#### DATA SUPPLIED
[Start of section]
Lemma io_same_item t k s s' m it : io_same s s' -> item_in t k s m it -> item_in t k s' m it.
Proof. intros Hs [Ht Hk]. split; [|done]. by rewrite (ios_table _ _ Hs). Qed.

Lemma io_with_table t tab a b : io_same a b -> io_same (with_table t tab a) (with_table t tab b).
Proof.
  intros Hs. pose proof (ios_table _ _ Hs CFG_CURRENT) as Hc. pose proof (ios_table _ _ Hs CFG_DEFAULT) as Hd.
  split; [intros t'; destruct t, t'; done|destruct t; apply Hs..].
Qed.

(** Work that leaves the tables alone, between two changes of an item. *)
Lemma io_between t k x y m s s1 : io_same (with_item t k x m s) s1 ->
  io_same (with_item t k y m s) (with_item t k y (<[k := x]> m) s1).
Proof. intros Hs. rewrite <- (with_item_twice t k y x m s). by apply io_with_table. Qed.

Lemma read_value_wp t k s m it : item_in t k s m it -> value_lock it = 0 ->
  wp (read_value t k) s (fun r s' => io_same s s' /\ (r = None \/ r = value it) /\ (fine s -> r = value it)).
Proof.
  intros Hin Hl. unfold read_value. eapply wp_bind; [by apply (rdlock_wp t k s m it)|]. intros _ ? ->.
  pose proof (with_item_in t k (set_lock it 1) m s) as Hin1.
  eapply wp_bind; [by apply (get_item_wp t k _ _ _ Hin1)|]. intros ? ? [-> ->].
  eapply wp_bind; [apply duplicate_wp|]. cbn [value set_lock]. intros r s2 (Hs & Hr & Hf).
  eapply wp_bind; [apply (rwunlock_wp t k s2 _ _ (io_same_item t k _ _ _ _ Hs Hin1)); by left|].
  intros _ ? ->. apply wp_ret. rewrite set_lock_back by done. split.
  - rewrite <- (with_item_same t k it m s Hin) at 1. by apply io_between.
  - split; [done|]. intros Hfine. apply Hf. by destruct t.
Qed.

Lemma same_value_wp t k s m it c : item_in t k s m it -> value_lock it = 0 ->
  wp (same_value t k c) s (fun r s' => r = compare_values (value it) c /\ s' = s).
Proof.
  intros Hin Hl. unfold same_value. eapply wp_bind; [by apply (rdlock_wp t k s m it)|]. intros _ ? ->.
  pose proof (with_item_in t k (set_lock it 1) m s) as Hin1.
  eapply wp_bind; [by apply (get_item_wp t k _ _ _ Hin1)|]. intros ? ? [-> ->].
  eapply wp_bind; [apply (rwunlock_wp t k _ _ _ Hin1); by left|]. intros _ ? ->. apply wp_ret.
  split; [done|]. rewrite with_item_twice, set_lock_back by done. by apply with_item_same.
Qed.

(** What a write of [v] to the file [p] may do: nothing, or a prefix of the
    text arrives; all of it when nothing fails. *)
Record io_write (p : string) (v : option J) (s s' : state_t) : Prop := {
  iow_table t : table_of t s' = table_of t s;
  iow_files : files s' = files s \/ exists j n, v = Some j /\
    files s' = <[p := String.substring 0 n (cJSON_Print j)]> (files s);
  iow_calls : calls s' = calls s;
  iow_fine : fine s -> fine s' /\ forall j, v = Some j -> files s' = <[p := cJSON_Print j]> (files s)
}.

Lemma substring_all s : String.substring 0 (String.length s) s = s.
Proof. induction s as [|c s IH]; [done|]. cbn. by rewrite IH. Qed.

Lemma write_wp v p s : wp (write_memory_to_file v p) s (fun _ s' => io_write p v s s').
Proof.
  destruct v as [j|]; [|apply wp_ret; split; [done|by left|done|done]].
  eapply wp_bind; [apply alloc_wp|]. intros ok s1 [Hs Hok]. destruct ok; cbn [negb].
  2:{ apply wp_ret. split; [apply Hs|left; apply Hs|apply Hs|]. intros Hf. by specialize (Hok Hf). }
  eapply (wp_bind _ _ _ (fun w s' => io_write p (Some j) s1 s')).
  - unfold wp, fopen_write. destruct (writes s1) as [|w ws] eqn:Hw; eexists _, _; (split; [done|]).
    + split; [by intros []|right; by exists j, (String.length (cJSON_Print j))|done|].
      intros Hf. split; [split; [apply Hf|done]|]. intros ? [= <-]. cbn [files]. by rewrite substring_all.
    + split; [by intros []| |done|].
      * destruct w as [|n synced]; [by left|right; by exists j, n].
      * intros [_ Hf]. by rewrite Hf in Hw.
  - intros w s2 [Ht Hfi Hc Hf]. apply wp_ret. destruct Hs as [Ht' Hfi' Hc' Hf']. split.
    + intros t. by rewrite Ht, Ht'.
    + by rewrite <- Hfi'.
    + congruence.
    + intros Hfine. rewrite <- Hfi'. by apply Hf, Hf'.
Qed.

(** Storing a value: the item has the new value and its file may have changed. *)
Record stored (t : config_type_e) (k p : string) (it : item_t) (v : option J) (m : gmap string item_t)
    (s s' : state_t) : Prop := {
  st_table t' : table_of t' s' = table_of t' (with_item t k (set_value it v) m s);
  st_files : files s' = files s \/ exists j n, v = Some j /\
    files s' = <[p := String.substring 0 n (cJSON_Print j)]> (files s);
  st_calls : calls s' = calls s;
  st_fine : fine s -> fine s' /\ forall j, v = Some j -> files s' = <[p := cJSON_Print j]> (files s)
}.

Lemma files_with t tab s : files (with_table t tab s) = files s.
Proof. by destruct t. Qed.
Lemma calls_with t tab s : calls (with_table t tab s) = calls s.
Proof. by destruct t. Qed.
Lemma fine_with t tab s : fine (with_table t tab s) <-> fine s.
Proof. by destruct t. Qed.
Lemma table_other t t' tab s : t' <> t -> table_of t' (with_table t tab s) = table_of t' s.
Proof. by destruct t, t'. Qed.

#[local] Ltac cfg_simpl := unfold with_item in *; rewrite ?files_with, ?calls_with, ?table_with in *.

Lemma store_value_wp t k (new : M (option J)) s m it (P : option J -> Prop) (v0 : option J) :
  item_in t k s m it -> value_lock it = 0 ->
  (forall s, wp new s (fun r s' => io_same s s' /\ P r /\ (fine s -> r = v0))) ->
  wp (store_value t k new) s (fun _ s' => exists v, P v /\ (fine s -> v = v0) /\ stored t k (path it) it v m s s').
Proof.
  intros Hin Hl Hnew. unfold store_value. eapply wp_bind; [by apply (wrlock_wp t k s m it)|]. intros _ ? ->.
  pose proof (with_item_in t k (set_lock it (-1)) m s) as Hin1.
  eapply wp_bind; [apply Hnew|]. intros v s2 (Hs & HP & Hv).
  pose proof (io_same_item t k _ _ _ _ Hs Hin1) as Hin2.
  eapply wp_bind; [by apply (get_item_wp t k _ _ _ Hin2)|]. intros ? ? [-> ->].
  eapply wp_bind; [apply put_item_wp, Hin2|]. intros _ ? ->.
  eapply wp_bind; [apply write_wp|]. intros b s3 Hw.
  set (it1 := set_value (set_lock it (-1)) v) in *. set (m1 := <[k := set_lock it (-1)]> m) in *.
  assert (Hin3 : item_in t k s3 (<[k := it1]> m1) it1).
  { split; [|apply lookup_insert_eq]. rewrite (iow_table _ _ _ _ Hw). apply table_with. }
  eapply wp_mono; [apply (rwunlock_wp t k _ _ _ Hin3); by right|]. intros _ ? ->.
  assert (Hback : set_lock it1 0 = set_value it v) by (destruct it; simpl in *; by rewrite Hl).
  rewrite Hback. exists v. split; [done|]. split; [intros Hf; apply Hv; by apply fine_with|].
  cbn [path set_lock it1 set_value] in Hw. destruct Hw as [Hwt Hwf Hwc Hwff]. destruct Hs as [Hst Hsf Hsc Hsff].
  cfg_simpl. split; cfg_simpl.
  - intros t'. unfold m1. rewrite !insert_insert_eq.
    destruct (decide (t' = t)) as [->|Hne]; [by rewrite !table_with|].
    by rewrite !(table_other t t'), Hwt, (table_other t t'), Hst, (table_other t t') by done.
  - by rewrite <- Hsf.
  - congruence.
  - intros Hf. destruct Hwff as [Hf3 Hw3]; [by apply fine_with, Hsff, fine_with|].
    split; [by apply fine_with|]. intros j Hj. rewrite <- Hsf. by apply Hw3.
Qed.

(** *** Items and callbacks *)

Definition fresh_item (t : config_type_e) (k : string) (j : J) : item_t :=
  Item (config_dir t ++ "/" ++ k)%string k (Some j) 0 [] false.

Lemma alloc_then_wp {A : Type} (f : M (option A)) s s0 (Q : option A -> state_t -> Prop) :
  io_same s0 s -> (forall s1, io_same s0 s1 -> (fine s -> fine s1) -> wp f s1 Q) ->
  (forall s1, io_same s0 s1 -> (fine s -> False) -> Q None s1) ->
  wp (ok <~ alloc; if negb ok then retM None else f) s Q.
Proof.
  intros Hs Hf Hn. eapply wp_bind; [apply alloc_wp|]. intros ok s1 [Hs1 Hok].
  assert (Hs2 : io_same s0 s1) by (by etrans). destruct ok; cbn [negb].
  - apply Hf; [done|apply Hs1].
  - apply wp_ret, Hn; [done|]. intros Hfine. by specialize (Hok Hfine).
Qed.

Lemma new_config_item_wp k j t s : wp (new_config_item k (Some j) t) s
  (fun r s' => io_same s s' /\ (r = None \/ r = Some (fresh_item t k j)) /\ (fine s -> r <> None)).
Proof.
  unfold new_config_item.
  do 2 (apply (alloc_then_wp _ _ s); [first [reflexivity|eassumption]| |intros; split_and!; [done|by left|tauto]]; intros).
  eapply wp_bind; [apply duplicate_wp|]. intros v s2 (Hs2 & Hv & Hf).
  assert (Hs : io_same s s2) by (by etrans).
  destruct v as [j'|]; [|apply wp_ret; split_and!; [done|by left|]; intros Hfine; by specialize (Hf ltac:(tauto))].
  destruct Hv as [?|[= ->]]; [done|].
  do 3 (eapply (alloc_then_wp _ _ s); [eassumption| |intros; split_and!; [done|by left|];
    intros ?; exfalso; pose proof (ios_fine _ _ Hs); tauto]; intros).
  apply wp_ret. split_and!; [done|by right|done].
Qed.

Lemma hash_add_wp t it s m : table_of t s = Table m ->
  wp (hash_add t it) s (fun _ s' => s' = with_item t (name it) it m s).
Proof.
  intros Ht. eapply wp_bind; [by apply get_table_wp|]. intros ? ? [-> ->]. eexists _, _. split; [done|done].
Qed.

Definition with_calls (l : list (Z * J * J)) (s : state_t) : state_t :=
  Config (g_config_manage s) (g_default_config_manage s) (files s) (allocs s) (writes s) l.

(** The calls a change makes. *)
Definition notified (it : item_t) (j : J) : list (Z * J * J) :=
  match value it with Some old => (fun cb => (cb, old, j)) <$> owners it | None => [] end.

Lemma set_owners_lock_back it : owners_lock it = false -> set_owners_lock (set_owners_lock it true) false = it.
Proof. destruct it; simpl. by intros ->. Qed.

Lemma notify_wp k s m it j : item_in CFG_CURRENT k s m it -> owners_lock it = false ->
  wp (notify_owner k (value it) (Some j)) s (fun _ s' => s' = with_calls (calls s ++ notified it j) s).
Proof.
  intros Hin Hl. unfold notify_owner, notified. destruct (value it) as [old|] eqn:Hv.
  2:{ apply wp_ret. rewrite app_nil_r. by destruct s. }
  pose proof Hin as [Ht Hk].
  eapply wp_bind; [by apply (find_wp CFG_CURRENT s m k)|]. intros ? ? [-> ->]. rewrite Hk.
  eapply wp_bind; [by apply (owners_acquire_wp CFG_CURRENT k s m it)|]. intros _ ? ->.
  pose proof (with_item_in CFG_CURRENT k (set_owners_lock it true) m s) as Hin1.
  eapply wp_bind; [by apply (get_item_wp CFG_CURRENT k _ _ _ Hin1)|]. intros ? ? [-> ->].
  eapply (wp_bind _ _ _ (fun _ s' => s' = with_calls (calls s ++ ((fun cb => (cb, old, j)) <$> owners it))
                                      (with_item CFG_CURRENT k (set_owners_lock it true) m s)));
    [by eexists _, _|]. intros _ ? ->.
  eapply wp_bind; [apply (owners_release_wp CFG_CURRENT k _ (<[k := set_owners_lock it true]> m)
    (set_owners_lock it true)); [by split; [|apply lookup_insert_eq]|done]|]. intros _ ? ->.
  apply wp_ret. rewrite set_owners_lock_back by done. unfold with_item. rewrite insert_insert_eq, insert_id by done.
  unfold with_calls, with_table. cbn. simpl in Ht. by rewrite <- Ht.
Qed.

(** ** The invariant *)

(** Outside the operations every item has its own name and file and no lock is
    held. *)
Definition item_ok (t : config_type_e) (k : string) (it : item_t) : Prop :=
  name it = k /\ path it = (config_dir t ++ "/" ++ k)%string /\ value_lock it = 0 /\ owners_lock it = false.

Definition items_ok (t : config_type_e) (m : gmap string item_t) : Prop := map_Forall (item_ok t) m.

Definition cfg_ok (s : state_t) (cur def : gmap string item_t) : Prop :=
  g_config_manage s = Table cur /\ g_default_config_manage s = Table def /\
  items_ok CFG_CURRENT cur /\ items_ok CFG_DEFAULT def.

Lemma cfg_io_same s s' cur def : io_same s s' -> cfg_ok s cur def -> cfg_ok s' cur def.
Proof.
  intros Hs (Hc & Hd & ? & ?). pose proof (ios_table _ _ Hs CFG_CURRENT) as E1.
  pose proof (ios_table _ _ Hs CFG_DEFAULT) as E2. simpl in *. split_and!; congruence || done.
Qed.

Lemma items_insert t m k it : items_ok t m -> item_ok t k it -> items_ok t (<[k := it]> m).
Proof. intros Hm Hit. by apply map_Forall_insert_2. Qed.

Lemma set_value_ok t k it v : item_ok t k it -> item_ok t k (set_value it v).
Proof. done. Qed.

Definition suffixed (n : string) : string := (n ++ ".json")%string.
Definition default_key (n : string) : string := ("default_" ++ suffixed n)%string.

(** What [set_config] does: it fails and changes no table, file or caller, or
    there is a default for the name, and the item is there with the value, or
    compared equal before. *)
Definition file_written (p : string) (v : option J) (s s' : state_t) : Prop :=
  files s' = files s \/ exists j n, v = Some j /\ files s' = <[p := String.substring 0 n (cJSON_Print j)]> (files s).

Definition config_path (n : string) : string := (CONFIG_PATH ++ "/" ++ suffixed n)%string.

Definition set_effect (n : string) (j : J) (cur def : gmap string item_t) (s : state_t) (b : bool) (s' : state_t) : Prop :=
  exists cur', cfg_ok s' cur' def /\ (fine s -> fine s') /\
  if b then
    is_Some (def !! default_key n) /\
    match cur !! suffixed n with
    | None => cur' = <[suffixed n := fresh_item CFG_CURRENT (suffixed n) j]> cur /\ calls s' = calls s /\
              file_written (config_path n) (Some j) s s' /\
              (fine s -> files s' = <[config_path n := cJSON_Print j]> (files s))
    | Some it =>
      if compare_values (value it) (Some j)
      then cur' = cur /\ calls s' = calls s /\ files s' = files s
      else exists v, (v = None \/ v = Some j) /\ cur' = <[suffixed n := set_value it v]> cur /\
        calls s' = calls s ++ notified it j /\ file_written (config_path n) v s s' /\
        (fine s -> v = Some j /\ files s' = <[config_path n := cJSON_Print j]> (files s))
    end
  else cur' = cur /\ calls s' = calls s /\ files s' = files s /\
       (fine s -> def !! default_key n = None).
[End of section]
#### EXERCISE DETAILS
Given the records above, restate word for word only the lines starting at the one with "Proof. by destruct t, t'. Qed." and ending at the one with "assert (Hback : set_lock".

#### SOLUTION
Proof. by destruct t, t'. Qed.

#[local] Ltac cfg_simpl := unfold with_item in *; rewrite ?files_with, ?calls_with, ?table_with in *.

Lemma store_value_wp t k (new : M (option J)) s m it (P : option J -> Prop) (v0 : option J) :
  item_in t k s m it -> value_lock it = 0 ->
  (forall s, wp new s (fun r s' => io_same s s' /\ P r /\ (fine s -> r = v0))) ->
  wp (store_value t k new) s (fun _ s' => exists v, P v /\ (fine s -> v = v0) /\ stored t k (path it) it v m s s').
Proof.
  intros Hin Hl Hnew. unfold store_value. eapply wp_bind; [by apply (wrlock_wp t k s m it)|]. intros _ ? ->.
  pose proof (with_item_in t k (set_lock it (-1)) m s) as Hin1.
  eapply wp_bind; [apply Hnew|]. intros v s2 (Hs & HP & Hv).
  pose proof (io_same_item t k _ _ _ _ Hs Hin1) as Hin2.
  eapply wp_bind; [by apply (get_item_wp t k _ _ _ Hin2)|]. intros ? ? [-> ->].
  eapply wp_bind; [apply put_item_wp, Hin2|]. intros _ ? ->.
  eapply wp_bind; [apply write_wp|]. intros b s3 Hw.
  set (it1 := set_value (set_lock it (-1)) v) in *. set (m1 := <[k := set_lock it (-1)]> m) in *.
  assert (Hin3 : item_in t k s3 (<[k := it1]> m1) it1).
  { split; [|apply lookup_insert_eq]. rewrite (iow_table _ _ _ _ Hw). apply table_with. }
  eapply wp_mono; [apply (rwunlock_wp t k _ _ _ Hin3); by right|]. intros _ ? ->.
  assert (Hback : set_lock it1 0 = set_value it v) by (destruct it; simpl in *; by rewrite Hl).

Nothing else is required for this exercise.